Mercados resistem à escalada geopolítica
Os receios de perturbações nas principais rotas de abastecimento energético impulsionaram o petróleo e reacenderam preocupações com a inflação global. Apesar da incerteza geopolítica, as bolsas encerraram a semana em terreno positivo.
Na última semana, a escalada do conflito entre os Estados Unidos e o Irão, bem como a ameaça de os Houthis bloquearem o tráfego marítimo no Mar Vermelho, intensificaram os receios quanto à segurança do abastecimento energético global, impulsionando os preços do petróleo.
Neste contexto, até quarta- feira, o Brent, referência para as exportações angolanas, valorizou mais de 11%, para 94,35 dólares por barril, enquanto o WTI avançou 10,49%, para 87,66 dólares.
A gasolina acompanhou a mesma tendência, com uma valorização semanal de 17,48%. Os mercados accionistas mantiveram-se resilientes, apesar do agravamento da incerteza geopolítica e da subida dos preços da energia. Nos Estados Unidos, o S&P 500 avançou 0,69% na semana, impulsionado pelas expectativas em torno da inteligência artificial, embora persistam dúvidas quanto à capacidade de os elevados investimentos no sector se traduzirem em retornos suficientes.
Na Europa, o sentimento manteve-se igualmente favorável, com o Euro Stoxx 600 a valorizar 0,66%, enquanto o DAX alemão, o CAC francês e o IBEX espanhol avançaram 1,35%, 1,07% e 1,50%, respectivamente. Na Ásia, os mercados beneficiaram das expectativas de intensificação das medidas de estímulo na China, nomeadamente no sector imobiliário e no investimento público em infra-estruturas, bem como da recuperação do sector tecnológico. Neste contexto, o Shanghai All Share valorizou 2,73% e o Nikkei japonês ganhou 3,08%.
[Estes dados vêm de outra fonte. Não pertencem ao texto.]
(** Whether the sibling at an index has a key to spare. *)
Lemma enough_run t (l r : list (Node K V)) a i j :
  r !! i = Some a → j = length l + i →
  (c ← at_ (l ++ r) j; Val (bool_decide (t ≤ length (keys c)))) = Val (bool_decide (t ≤ length (keys a))).
Proof.
  intros Hi ->. unfold at_. rewrite lookup_app_r by lia. replace (length l + i - length l) with i by lia. by rewrite Hi.
Qed.

Lemma fillChild_widen t h kl kr vl vr cl c cr :
  2 ≤ t → cut_ok t h kl kr vl vr cl c cr → length (keys c) < t →
  1 ≤ length kl + length kr →
  widened t h kl kr vl vr cl c cr
    (fillChild t (mkNode (kl ++ kr) (vl ++ vr) (cl ++ c :: cr)) (length cl)).
Proof.
  intros Ht Hcut Htc Hne. pose proof Hcut as (Hkl & _ & Hkr & _).
  unfold fillChild. cbn [children]. rewrite length_app. simpl length.
  destruct (decide (cl = [])) as [->|Hcl].
  - destruct (cut_next _ _ _ _ _ _ _ _ _ Hcut) as (k & kr0 & v & vr0 & d & cr0 & -> & -> & -> & _);
      [destruct cr; [simpl in *; lia|done]|].
    simpl length in *. repeat bdec. rewrite (enough_run t [] _ d 1) by done. cbn [mbind result_bind].
    destruct (decide (t ≤ length (keys d))) as [Hd|Hd]; bdec.
    + apply (widen_borrow_next t h kl k kr0 vl v vr0 []); [lia|done..].
    + apply (widen_merge_next t h kl k kr0 vl v vr0 []); [done|done|done|lia].
  - destruct (cut_prev _ _ _ _ _ _ _ _ _ Hcut Hcl) as (kl0 & k & vl0 & v & cl0 & a & -> & -> & -> & _).
    rewrite !length_app in *. simpl length in *. bdec. replace (length cl0 + 1) with (S (length cl0)) by lia.
    rewrite <- !(assoc_L (++)). cbn [app]. rewrite (enough_run t cl0 _ a 0 (S (length cl0) - 1)) by (done || lia). cbn [mbind result_bind].
    destruct (decide (t ≤ length (keys a))) as [Ha|Ha]; bdec; [apply widen_borrow_prev; [lia|done..]|].
    assert (Hmerge : widened t h (kl0 ++ [k]) kr (vl0 ++ [v]) vr (cl0 ++ [a]) c cr
      (mergeChildren (mkNode (kl0 ++ k :: kr) (vl0 ++ v :: vr) (cl0 ++ a :: c :: cr)) (S (length cl0) - 1))).
    { replace (S (length cl0) - 1) with (length cl0) by lia. apply widen_merge_prev; [done|done|done|lia]. }
    destruct (decide (cr = [])) as [->|Hcr]; [simpl; by repeat bdec|].
    destruct (cut_next _ _ _ _ _ _ _ _ _ Hcut Hcr) as (k2 & kr0 & v2 & vr0 & d & cr0 & -> & -> & -> & _).
    simpl length. bdec. rewrite (enough_run t cl0 _ d 2) by (done || lia). cbn [mbind result_bind].
    destruct (decide (t ≤ length (keys d))) as [Hd|Hd]; bdec; [|exact Hmerge].
    pose proof (widen_borrow_next t h (kl0 ++ [k]) k2 kr0 (vl0 ++ [v]) v2 vr0 (cl0 ++ [a]) c d cr0) as Hw.
    rewrite length_app, <- !(assoc_L (++)), Nat.add_comm in Hw. apply Hw; [lia|done..].
Qed.

Lemma cut_of_shape t h n i :
  shape t (S h) n → i ≤ length (keys n) →
  ∃ kl kr vl vr cl c cr,
    n = mkNode (kl ++ kr) (vl ++ vr) (cl ++ c :: cr) ∧ length cl = i ∧
    cut_ok t h kl kr vl vr cl c cr.
Proof.
  intros Hs Hi. destruct (shape_cut t h n i Hs Hi) as
    (kl & kr & vl & vr & cl & c & cr & -> & Hcl & Hkl & Hvl & Hkr & Hvr & ? & ? & ? & ?).
  exists kl, kr, vl, vr, cl, c, cr. unfold cut_ok. split_and!; try done; lia.
Qed.

(** Entering a child that has at least [t] keys, after topping it up if needed. *)
Lemma fill_if_short t h kl kr vl vr cl c cr :
  2 ≤ t → cut_ok t h kl kr vl vr cl c cr → 1 ≤ length kl + length kr →
  widened t h kl kr vl vr cl c cr
    (if bool_decide (length (keys c) < t)
     then fillChild t (mkNode (kl ++ kr) (vl ++ vr) (cl ++ c :: cr)) (length cl)
     else Val (mkNode (kl ++ kr) (vl ++ vr) (cl ++ c :: cr))).
Proof.
  intros Ht Hcut Hne. case_bool_decide; [by apply fillChild_widen|].
  exists kl, kr, vl, vr, cl, c, cr, [], []. split; [done|]. rewrite !app_nil_r.
  split_and!; try done; lia.
Qed.

Lemma takeMax_spec t h fuel n :
  2 ≤ t → S h ≤ fuel → shape t h n → t ≤ length (keys n) →
  ∃ n' e, takeMax fuel t n = Val (n', e) ∧ ok t h n' ∧ elems n = elems n' ++ [e].
Proof.
  intros Ht. revert h n. induction fuel as [|fuel IH]; intros h n Hf Hs Hk; [lia|].
  destruct h as [|h].
  - destruct (shape_lengths _ _ _ Hs) as [Hv Hm]. destruct Hs as (_ & _ & Hc).
    destruct n as [ks vs cs]. simpl in *. subst cs. simpl.
    destruct (snoc_inv ks) as (ks' & k & ->); [lia|].
    destruct (snoc_inv vs) as (vs' & v & ->); [lia|].
    rewrite !length_app in *. simpl in *. vec_run.
    eexists _, (k, v). rewrite !elems_leaf, zip_app_len by lia.
    split; [done|]. split; [|done]. unfold ok. simpl. split_and!; try done; lia.
  - cbn [takeMax]. rewrite (shape_S_nonleaf _ _ _ Hs).
    destruct (cut_of_shape t h n (length (keys n)) Hs) as
      (kl & kr & vl & vr & cl & c & cr & -> & Hcl & Hcut); [done|].
    pose proof Hcut as (Hkl & Hvl & Hkr & Hvr & _). simpl in Hcl, Hk. rewrite length_app in Hcl, Hk.
    destruct cr; [|simpl in *; lia]. rewrite (cut_elems _ _ _ _ _ _ _ _ _ Hcut).
    cbn [children]. rewrite length_app. simpl length.
    replace (length cl + 1 - 1) with (length cl) by lia. vec_run.
    destruct (fill_if_short _ _ _ _ _ _ _ _ _ Ht Hcut) as
      (kl' & kr' & vl' & vr' & cl' & c' & cr' & x & y & -> & Hcut' & Htc & Hl1 & Hl2 & Hl3 & Hp & He & Hsf);
      [lia|].
    destruct cr'; [|simpl in *; lia]. cbn [mbind result_bind children]. rewrite length_app. simpl length.
    replace (length cl' + 1 - 1) with (length cl') by lia. vec_run.
    pose proof Hcut' as (Hkl' & Hvl' & Hkr' & Hvr' & _ & Hc' & _).
    destruct (IH h c') as (c2 & e & -> & Ho & He2); [lia|apply Hc'|done|].
    cbn [mbind result_bind]. unfold setChild. cbn [children keys values]. vec_run.
    pose proof (cut_replace _ _ _ _ _ _ _ _ _ _ Hcut' Ho) as Hcut2.
    eexists _, e. split; [done|]. split; [split|].
    + simpl. rewrite length_app. lia.
    + by apply cut_shape.
    + rewrite (cut_elems _ _ _ _ _ _ _ _ _ Hcut2), Hp, Hsf.
      rewrite <- (assoc_L (++)), (assoc_L (++) (elems c) y), (assoc_L (++) x), <- He, He2.
      destruct (zip kr' vr'); by rewrite !app_nil_r, <- (assoc_L (++)).
Qed.

Lemma takeMin_spec t h fuel n :
  2 ≤ t → S h ≤ fuel → shape t h n → t ≤ length (keys n) →
  ∃ n' e, takeMin fuel t n = Val (n', e) ∧ ok t h n' ∧ elems n = e :: elems n'.
Proof.
  intros Ht. revert h n. induction fuel as [|fuel IH]; intros h n Hf Hs Hk; [lia|].
  destruct h as [|h].
  - destruct (shape_lengths _ _ _ Hs) as [Hv Hm]. destruct Hs as (_ & _ & Hc).
    destruct n as [[|k ks] [|v vs] cs]; simpl in *; try lia. subst cs. simpl.
    eexists _, (k, v). rewrite !elems_leaf.
    split; [done|]. split; [|done]. unfold ok. simpl. split_and!; try done; lia.
  - cbn [takeMin]. rewrite (shape_S_nonleaf _ _ _ Hs).
    destruct (cut_of_shape t h n 0 Hs) as
      (kl & kr & vl & vr & cl & c & cr & -> & Hcl & Hcut); [lia|].
    pose proof Hcut as (Hkl & Hvl & Hkr & Hvr & _). simpl in Hk. rewrite length_app in Hk.
    destruct cl; [|done]. rewrite (cut_elems _ _ _ _ _ _ _ _ _ Hcut).
    cbn [children]. vec_run.
    destruct (fill_if_short _ _ _ _ _ _ _ _ _ Ht Hcut) as
      (kl' & kr' & vl' & vr' & cl' & c' & cr' & x & y & Hfill & Hcut' & Htc & Hl1 & Hl2 & Hl3 & Hp & He & Hsf);
      [lia|].
    change (length []) with 0 in Hfill. rewrite Hfill.
    destruct cl'; [|simpl in *; lia]. cbn [mbind result_bind children]. vec_run.
    pose proof Hcut' as (Hkl' & Hvl' & Hkr' & Hvr' & _ & Hc' & _).
    destruct (IH h c') as (c2 & e & -> & Ho & He2); [lia|apply Hc'|done|].
    cbn [mbind result_bind]. unfold setChild. cbn [children keys values]. vec_run.
    pose proof (cut_replace _ _ _ _ _ _ _ _ _ _ Hcut' Ho) as Hcut2.
    eexists _, e. split; [done|]. split; [split|].
    + simpl. rewrite length_app. lia.
    + by apply cut_shape.
    + rewrite (cut_elems _ _ _ _ _ _ _ _ _ Hcut2), Hsf. simpl in Hp |- *. subst x.
      simpl in He. by rewrite (assoc_L (++)), <- He, He2.
Qed.

(** ** The descent index after a change of the node *)
Lemma lower_bound_app (kl kr : list K) key :
  Forall (λ k, k ≺ key) kl → Forall (λ k, key ≺ k) kr →
  lower_bound (kl ++ kr) key = length kl ∧
  (∀ k, (kl ++ kr) !! length kl = Some k → keqb k key = false).
Proof.
  intros Hl Hr. split.
  - induction Hl as [|k kl Hk Hl IH]; simpl.
    + destruct Hr as [|k kr Hk Hr]; [done|]. simpl. by rewrite lt_nlt.
    + by rewrite Hk, IH.
  - intros k Hk. destruct Hr as [|k' kr Hk' Hr].
    + rewrite app_nil_r, lookup_ge_None_2 in Hk by lia. done.
    + rewrite list_lookup_middle in Hk by done. simplify_eq. by apply gt_neqb.
Qed.

Lemma below_pre_keys (kl : list K) (vl : list V) cl key :
  length kl = length cl → length vl = length cl →
  below key (pre cl (zip kl vl)) → Forall (λ k, k ≺ key) kl.
Proof.
  revert vl cl. induction kl as [|k kl IH]; intros [|v vl] [|c cl] Hk Hv Hb; try done.
  simpl in *. apply below_app in Hb as [_ Hb]. apply Forall_cons in Hb as [Hb1 Hb2].
  constructor; [done|]. apply (IH vl cl); try done; lia.
Qed.

Lemma above_suf_keys (kr : list K) (vr : list V) cr key :
  length kr = length cr → length vr = length cr →
  above key (suf (zip kr vr) cr) → Forall (λ k, key ≺ k) kr.
Proof.
  revert vr cr. induction kr as [|k kr IH]; intros [|v vr] [|c cr] Hk Hv Ha; try done.
  simpl in *. apply Forall_cons in Ha as [Ha1 Ha2]. apply above_app in Ha2 as [_ Ha2].
  constructor; [done|]. apply (IH vr cr); try done; lia.
Qed.

Lemma descent_index t h kl kr vl vr cl c cr key :
  cut_ok t h kl kr vl vr cl c cr →
  below key (pre cl (zip kl vl)) → above key (suf (zip kr vr) cr) →
  let n := mkNode (kl ++ kr) (vl ++ vr) (cl ++ c :: cr) in
  lowerBound n key = length cl ∧ keyAt n (length cl) key = false.
Proof.
  intros (Hkl & Hvl & Hkr & Hvr & _) Hb Ha. unfold lowerBound, keyAt. simpl.
  destruct (lower_bound_app kl kr key) as [H1 H2];
    [by eapply below_pre_keys|by eapply above_suf_keys|].
  rewrite H1, <- Hkl. split; [done|].
  destruct ((kl ++ kr) !! length kl) as [k|] eqn:E; [by apply H2|done].
Qed.

(** ** Removing a key below a node *)
Definition removed_from t h key n (r : result (Node K V * bool)) : Prop :=
  ∃ n', r = Val (n', bool_decide (is_Some (al_lookup key (elems n)))) ∧
    shape t h n' ∧ elems n' = al_delete key (elems n) ∧
    length (keys n) ≤ S (length (keys n')).

Lemma removed_from_same t h key n1 n2 r :
  elems n1 = elems n2 → length (keys n1) = length (keys n2) →
  removed_from t h key n1 r → removed_from t h key n2 r.
Proof. intros He Hl. unfold removed_from. by rewrite He, Hl. Qed.

(** Removing in the child at the cut of the key's place. *)
Lemma remove_at_cut t h kl kr vl vr cl c cr key (r : result (Node K V * bool)) i n0 :
  i = length cl → cut_ok t h kl kr vl vr cl c cr → t ≤ length (keys c) →
  below key (pre cl (zip kl vl)) → above key (suf (zip kr vr) cr) →
  removed_from t h key c r →
  let n := mkNode (kl ++ kr) (vl ++ vr) (cl ++ c :: cr) in
  elems n0 = elems n → length (keys n0) ≤ S (length kl + length kr) →
  removed_from t (S h) key n0
    ('(c', removed) ← r;
     n' ← setChild n i c';
     Val (n', removed)).
Proof.
  intros -> Hcut Htc Hb Ha (c' & Hfc & Hs' & He' & Hl') n He0 Hk0. subst n.
  rewrite Hfc. cbn [mbind result_bind]. unfold setChild. cbn [children keys values]. vec_run.
  unfold removed_from. rewrite He0, (cut_elems _ _ _ _ _ _ _ _ _ Hcut).
  rewrite al_lookup_app_below, al_lookup_app_above by done.
  rewrite al_delete_mid by done. rewrite <- He'.
  assert (ok t h c') as Hc' by (split; [lia|done]).
  pose proof (cut_replace _ _ _ _ _ _ _ _ _ _ Hcut Hc') as Hcut'.
  eexists. split; [done|]. split; [by apply cut_shape|].
  split; [by apply (cut_elems _ _ _ _ _ _ _ _ _ Hcut')|]. simpl. by rewrite length_app.
Qed.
Nos mercados de matérias- -primas, o reforço da procura por activos de refúgio contribuiu para a valorização dos metais preciosos, com o ouro a avançar 1,64%, para 4 119,30 dólares por onça, e a prata 1,43%. Entre as matérias-primas agrícolas, o trigo (+6,12%), o milho (+3,85%) e a soja (+2,85%) também registaram ganhos, impulsionados por preocupações relacionadas com a oferta global e as condições de produção em algumas regiões agrícolas.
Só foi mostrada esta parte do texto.